Your assignment: The records follow. Print, word for word, the first line through the "tstep s None (timeout_set_flags" line.

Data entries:
(* ===== verification/TimeoutClock.v ===== *)
(** * The clock: theorems on the timing wheel (sys/kern/kern_timeout.c) *)

From Stdlib Require Import ZArith Lia Bool.
From stdpp Require Import base numbers list option.
From S2P Require Import Prelude Timeout TimeoutFacts.

(** ** Any interleaving of the operations *)

(** One atomic operation; [Some id] when softclock is to call the handler of
    [id].  A timeout is set up again only while it is not queued, as
    timeout_set(9) demands. *)
Inductive tstep : tstate -> option Z -> tstate -> Prop :=
| t_set s id fn arg flags : timeout_pending s id = false ->
    tstep s None (timeout_set_flags s id fn arg flags)
| t_add s id k r s' : 0 <= k <= INT_MAX -> timeout_add s id k = Done r s' -> tstep s None s'
| t_del s id r s' : timeout_del s id = (r, s') -> tstep s None s'
| t_hardclock s r s' : timeout_hardclock_update s = (r, s') -> tstep s None s'
| t_softclock s r s' : softclock_step s = Some (r, s') -> tstep s r s'
| t_adjust s adj : tstep s None (timeout_adjust_ticks s adj).

(** The handlers called along a run, with the state each was called in. *)
Inductive truns : tstate -> list (Z * tstate) -> tstate -> Prop :=
| tr_nil s : truns s [] s
| tr_quiet s s1 l s2 : truns s l s1 -> tstep s1 None s2 -> truns s l s2
| tr_call s s1 l id s2 : truns s l s1 -> tstep s1 (Some id) s2 -> truns s (l ++ [(id, s1)]) s2.

Lemma set_ok s id fn arg flags :
  tw_ok s -> timeout_pending s id = false -> tw_ok (timeout_set_flags s id fn arg flags).
Proof.
  intros Hok Hp. destruct (not_queued s id Hok Hp) as [Hn1 Hn2].
  destruct Hok as [H1 H2 H3 H4 H5 H6]. unfold timeout_set_flags. split; simpl; try done.
  - intros i. destruct (i =? id); apply H2.
  - intros i. rewrite pending_set. destruct (Z.eqb_spec i id) as [->|]; [|apply H5].
    rewrite <- H5, Hp. simpl. by destruct (has flags TIMEOUT_SET_MPSAFE).
  - intros b i Hin. destruct (H6 b i Hin) as [Hb Hd]. split; [done|].
    rewrite remaining_set; [done|]. intros ->. by apply (Hn2 b).
Qed.

Lemma add_initialized s id k r s' :
  timeout_add s id k = Done r s' -> has (to_flags (timeouts s id)) TIMEOUT_INITIALIZED = true.
Proof. unfold timeout_add. by destruct (has (to_flags (timeouts s id)) TIMEOUT_INITIALIZED). Qed.

Lemma tstep_ok s r s' :
  tw_ok s -> tstep s r s' ->
  tw_ok s' /\ match r with Some id => remaining s id <= 0 | None => True end.
Proof.
  intros Hok Hst. destruct Hst as [s id fn arg flags Hp|s id k r s' Hk E|s id r s' E|s r s' E|s r s' E|s adj].
  - split; [by apply set_ok|done].
  - destruct (add_spec s id k Hok Hk (add_initialized _ _ _ _ _ E)) as (s1 & E1 & Hok1 & _).
    rewrite E in E1. injection E1 as _ ->. done.
  - by destruct (del_spec s id r s' Hok E).
  - by destruct (hardclock_ok s r s' Hok E).
  - destruct (softclock_step_spec s r s' Hok E) as (id & rest & _ & Hok' & _ & _ & _ & Hr).
    split; [done|]. destruct r as [i|]; [|done]. by destruct Hr as (-> & ? & _).
  - split; [by apply adjust_spec|done].
Qed.

(** C8: whatever sequence of [timeout_set], [timeout_add], [timeout_del],
    clock ticks, softclock turns and clock adjustments is performed: a
    timeout is flagged as pending exactly when it is on one queue, every
    timeout on the wheel is in a bucket that will be emptied no later than the
    tick at which it is due, and no handler was called before its time. *)
Theorem timeout_wheel_invariant s l s' :
  tw_ok s -> truns s l s' ->
  tw_ok s' /\ forall id s1, (id, s1) ∈ l -> remaining s1 id <= 0.
Proof.
  intros Hok H. induction H as [s|s s1 l s2 _ IH Hst|s s1 l id s2 _ IH Hst].
  - split; [done|]. intros id s1 H. by apply elem_of_nil in H.
  - destruct (IH Hok) as [Hok1 Hl]. by destruct (tstep_ok s1 None s2 Hok1 Hst).
  - destruct (IH Hok) as [Hok1 Hl]. destruct (tstep_ok s1 (Some id) s2 Hok1 Hst) as [Hok2 Hr].
    split; [done|]. intros i s0 [Hin|E%list_elem_of_singleton]%elem_of_app; [by apply Hl|].
    by injection E as -> ->.
Qed.

(** [timeout_add] on an initialised timeout returns 1 exactly when it
    was not pending, leaves it pending with exactly [to_ticks] ticks to go
    and no other timeout changed; [timeout_del] returns 1 exactly when it was
    pending and leaves it on no queue, so that it cannot fire. *)
Theorem timeout_add_del_correct s id k :
  tw_ok s -> 0 <= k <= INT_MAX -> has (to_flags (timeouts s id)) TIMEOUT_INITIALIZED = true ->
  (exists s', timeout_add s id k = Done (if timeout_pending s id then 0 else 1) s' /\
     tw_ok s' /\ timeout_pending s' id = true /\ remaining s' id = k /\
     forall i, i <> id -> timeouts s' i = timeouts s i) /\
  (exists s', timeout_del s id = (if timeout_pending s id then 1 else 0, s') /\
     tw_ok s' /\ timeout_pending s' id = false /\
     (id ∉ timeout_todo s') /\ (forall b, id ∉ timeout_wheel s' b) /\
     forall i, i <> id -> timeouts s' i = timeouts s i).
Proof.
  intros Hok Hk Hi. split.
  - destruct (add_spec s id k Hok Hk Hi) as (s' & E & Hok' & _ & Hp & Hr & Ho). by exists s'.
  - destruct (timeout_del s id) as [r s'] eqn:E.
    destruct (del_spec s id r s' Hok E) as (Hok' & -> & _ & Hp & H1 & H2 & Ho). by exists s'.
Qed.

(** ** A clock whose softclock keeps up *)

(** One tick of hardclock followed by the softclock it asks for. *)
Definition tick (s : tstate) : option (list Z * tstate) :=
  let '(_, s1) := timeout_hardclock_update s in
  softclock (length (timeout_todo s1)) s1.

(** The handlers called at each of the next [n] ticks. *)
Fixpoint clock (n : nat) (s : tstate) : option (list (list Z) * tstate) :=
  match n with
  | O => Some ([], s)
  | S n =>
      match tick s with
      | None => None
      | Some (ids, s1) =>
          match clock n s1 with
          | None => None
          | Some (l, s2) => Some (ids :: l, s2)
          end
      end
  end.

Definition quiescent (s : tstate) : Prop := tw_ok s /\ timeout_todo s = [].

Lemma quiescent_pending s id :
  quiescent s -> timeout_pending s id = true -> exists b, (id ∈ timeout_wheel s b) /\ 1 <= remaining s id.
Proof.
  intros [Hok Ht] Hp. apply (tw_queued s Hok) in Hp as [Hp|[b Hb]].
  - rewrite Ht in Hp. by apply elem_of_nil in Hp.
  - exists b. split; [done|]. destruct (tw_due s Hok b id Hb) as [Hbk Hd].
    pose proof (dist_range b (ticks s) Hbk). lia.
Qed.

Lemma tick_spec s :
  quiescent s ->
  exists ids s', tick s = Some (ids, s') /\ quiescent s' /\ ticks s' = int32 (ticks s + 1) /\
    (forall id, (id ∈ ids) <-> timeout_pending s id = true /\ remaining s id = 1) /\
    (forall id, id ∈ ids -> timeout_pending s' id = false) /\
    (forall id, timeout_pending s id = true -> id ∉ ids ->
       timeout_pending s' id = true /\ remaining s' id = remaining s id - 1) /\
    (forall id, timeout_pending s id = false -> timeout_pending s' id = false).
Proof.
  intros Hq. pose proof Hq as [Hok Ht]. unfold tick.
  destruct (timeout_hardclock_update s) as [r s1] eqn:E.
  destruct (hardclock_ok s r s1 Hok E) as (Hok1 & Eto & Etk & Hrem).
  destruct (softclock_spec _ s1 Hok1 (le_n _)) as (ids & s' & -> & Hok' & Htd & Etk' & Hids & Hp & Hsame).
  assert (forall id, timeout_pending s1 id = timeout_pending s id) as Hps
    by (intros id; unfold timeout_pending; by rewrite Eto).
  exists ids, s'. split; [done|]. split; [done|]. split; [congruence|].
  assert (forall id, (id ∈ ids) <-> timeout_pending s id = true /\ remaining s id = 1) as Hiff.
  { intros id. rewrite Hids. split.
    - intros [Hin Hle]. assert (timeout_pending s id = true) as Hpd.
      { rewrite <- Hps. apply (tw_queued s1 Hok1). by left. }
      split; [done|]. destruct (quiescent_pending s id Hq Hpd) as (b & Hb & Hr).
      rewrite (Hrem id b Hb) in Hle. lia.
    - intros [Hpd Hr]. destruct (quiescent_pending s id Hq Hpd) as (b & Hb & _).
      pose proof (Hrem id b Hb) as Hr1. split; [|lia].
      rewrite <- Hps in Hpd. apply (tw_queued s1 Hok1) in Hpd as [?|[b' Hb']]; [done|].
      destruct (tw_due s1 Hok1 b' id Hb') as [Hbk Hd]. pose proof (dist_range b' (ticks s1) Hbk). lia. }
  split; [done|]. split; [done|]. split.
  - intros id Hpd Hn. destruct (quiescent_pending s id Hq Hpd) as (b & Hb & _).
    unfold timeout_pending, remaining. rewrite Hsame, Etk' by done. split; [by rewrite Eto|].
    fold (remaining s1 id). by apply (Hrem id b).
  - intros id Hpd. destruct (decide (id ∈ ids)) as [Hin|Hn]; [by apply Hp|].
    unfold timeout_pending. rewrite Hsame by done. by rewrite Eto.
Qed.

Lemma clock_stopped n s id :
  quiescent s -> timeout_pending s id = false ->
  exists l s', clock n s = Some (l, s') /\ quiescent s' /\ Forall (fun ids => id ∉ ids) l.
Proof.
  revert s. induction n as [|n IH]; intros s Hq Hp; simpl; [by exists [], s|].
  destruct (tick_spec s Hq) as (ids & s1 & -> & Hq1 & _ & Hids & _ & _ & Hnp).
  destruct (IH s1 Hq1 (Hnp id Hp)) as (l & s' & -> & Hq' & Hl).
  exists (ids :: l), s'. split; [done|]. split; [done|]. constructor; [|done].
  rewrite Hids. intros [? _]. congruence.
Qed.

Lemma clock_runs n s id k :
  quiescent s -> timeout_pending s id = true -> remaining s id = Z.of_nat (S k) -> (k < n)%nat ->
  exists l s', clock n s = Some (l, s') /\ quiescent s' /\
    forall j ids, l !! j = Some ids -> (id ∈ ids) <-> j = k.
Proof.
  revert s k. induction n as [|n IH]; intros s k Hq Hp Hr Hk; [lia|]. simpl.
  destruct (tick_spec s Hq) as (ids & s1 & -> & Hq1 & _ & Hids & Hfin & Hkeep & _).
  destruct k as [|k].
  - assert (id ∈ ids) as Hin by (apply Hids; split; [done|lia]).
    destruct (clock_stopped n s1 id Hq1 (Hfin id Hin)) as (l & s' & -> & Hq' & Hl).
    exists (ids :: l), s'. split; [done|]. split; [done|]. intros [|j] ids' Hj; simpl in Hj.
    + injection Hj as <-. done.
    + split; [|done]. intros Hin'. exfalso. by apply (Forall_lookup_1 _ _ _ _ Hl Hj).
  - assert (id ∉ ids) as Hn by (rewrite Hids; lia).
    destruct (Hkeep id Hp Hn) as [Hp1 Hr1].
    destruct (IH s1 k Hq1 Hp1 ltac:(lia) ltac:(lia)) as (l & s' & -> & Hq' & Hl).
    exists (ids :: l), s'. split; [done|]. split; [done|]. intros [|j] ids' Hj; simpl in Hj.
    + injection Hj as <-. split; [done|lia].
    + rewrite (Hl j ids' Hj). lia.
Qed.


(** ** Witnesses: a clock near the wrap of the tick counter *)

Definition demo_to : timeout := Timeout 1 2 0 TIMEOUT_INITIALIZED.
Definition demo_start : tstate := timeout_startup INT_MAX (fun _ => demo_to).

Lemma demo_start_ok : tw_ok demo_start.
Proof.
  split; simpl.
  - unfold is_int, INT_MIN, INT_MAX. lia.
  - intros id. simpl. unfold is_int, INT_MIN, INT_MAX. lia.
  - split; [constructor|]. intros b. constructor.
  - intros id b H. by apply elem_of_nil in H.
  - intros id. split; [done|]. intros [H|[b H]]; by apply elem_of_nil in H.
  - intros b id H. by apply elem_of_nil in H.
Qed.

Lemma timeout_add_del_correct_witness :
  (exists s', timeout_add demo_start 7 300 = Done 1 s' /\
     tw_ok s' /\ timeout_pending s' 7 = true /\ remaining s' 7 = 300 /\
     forall i, i <> 7 -> timeouts s' i = timeouts demo_start i) /\
  (exists s', timeout_del demo_start 7 = (0, s') /\
     tw_ok s' /\ timeout_pending s' 7 = false /\
     (7 ∉ timeout_todo s') /\ (forall b, 7 ∉ timeout_wheel s' b) /\
     forall i, i <> 7 -> timeouts s' i = timeouts demo_start i).
Proof.
  apply (timeout_add_del_correct demo_start 7 300 demo_start_ok);
    [unfold INT_MAX; lia|reflexivity].
Defined.

(** Timeout 7, two ticks from now, on wheel 0. *)
Definition demo_armed : tstate :=
  TState INT_MAX (fun i => if i =? 7 then Timeout 1 2 (INT_MIN + 1) 6 else demo_to)
    (fun b => if b =? 1 then [7] else []) [].

Lemma demo_armed_quiescent : quiescent demo_armed.
Proof.
  split; [|done]. split; simpl.
  - unfold is_int, INT_MIN, INT_MAX. lia.
  - intros id. destruct (id =? 7); simpl; unfold is_int, INT_MIN, INT_MAX; lia.
  - split; [constructor|]. intros b. destruct (b =? 1); repeat constructor. by intros H%elem_of_nil.
  - intros id b H. split; [by intros H0%elem_of_nil|]. intros b' H'.
    destruct (Z.eqb_spec b 1), (Z.eqb_spec b' 1); try congruence; by apply elem_of_nil in H || apply elem_of_nil in H'.
  - intros id. unfold timeout_pending. simpl. destruct (Z.eqb_spec id 7) as [->|Hne]; simpl.
    + split; [|done]. intros _. right. exists 1. by left.
    + split; [done|]. intros [H|[b H]]; [by apply elem_of_nil in H|].
      destruct (b =? 1); [apply list_elem_of_singleton in H; congruence|by apply elem_of_nil in H].
  - intros b id H. destruct (Z.eqb_spec b 1) as [->|]; [|by apply elem_of_nil in H].
    apply list_elem_of_singleton in H as ->. split; [unfold bucket_ok, BUCKETS; lia|].
    vm_compute. done.
Qed.


(** Two ticks later softclock finds timeout 7 on its list. *)
Definition demo_due : tstate :=
  snd (timeout_hardclock_update (snd (timeout_hardclock_update demo_armed))).

Lemma timeout_wheel_invariant_witness :
  exists s', truns demo_armed [(7, demo_due)] s' /\ tw_ok s' /\
    forall id s1, (id, s1) ∈ [(7, demo_due)] -> remaining s1 id <= 0.
Proof.
  assert (Hcall : fst <$> softclock_step demo_due = Some (Some 7)) by (vm_compute; reflexivity).
  destruct (softclock_step demo_due) as [[r s']|] eqn:E; [|discriminate Hcall].
  simpl in Hcall. injection Hcall as ->. exists s'.
  assert (truns demo_armed ([] ++ [(7, demo_due)]) s') as H.
  { eapply tr_call; [|exact (t_softclock _ _ _ E)].
    eapply tr_quiet; [eapply tr_quiet; [apply tr_nil|]|].
    - apply (t_hardclock _ (fst (timeout_hardclock_update demo_armed))). apply surjective_pairing.
    - apply (t_hardclock _ (fst (timeout_hardclock_update (snd (timeout_hardclock_update demo_armed))))).
      apply surjective_pairing. }
  split; [exact H|].
  exact (timeout_wheel_invariant demo_armed [(7, demo_due)] _ (proj1 demo_armed_quiescent) H).
Defined.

Reply to the exercise:
(* ===== verification/TimeoutClock.v ===== *)
(** * The clock: theorems on the timing wheel (sys/kern/kern_timeout.c) *)

From Stdlib Require Import ZArith Lia Bool.
From stdpp Require Import base numbers list option.
From S2P Require Import Prelude Timeout TimeoutFacts.

(** ** Any interleaving of the operations *)

(** One atomic operation; [Some id] when softclock is to call the handler of
    [id].  A timeout is set up again only while it is not queued, as
    timeout_set(9) demands. *)
Inductive tstep : tstate -> option Z -> tstate -> Prop :=
| t_set s id fn arg flags : timeout_pending s id = false ->
    tstep s None (timeout_set_flags s id fn arg flags)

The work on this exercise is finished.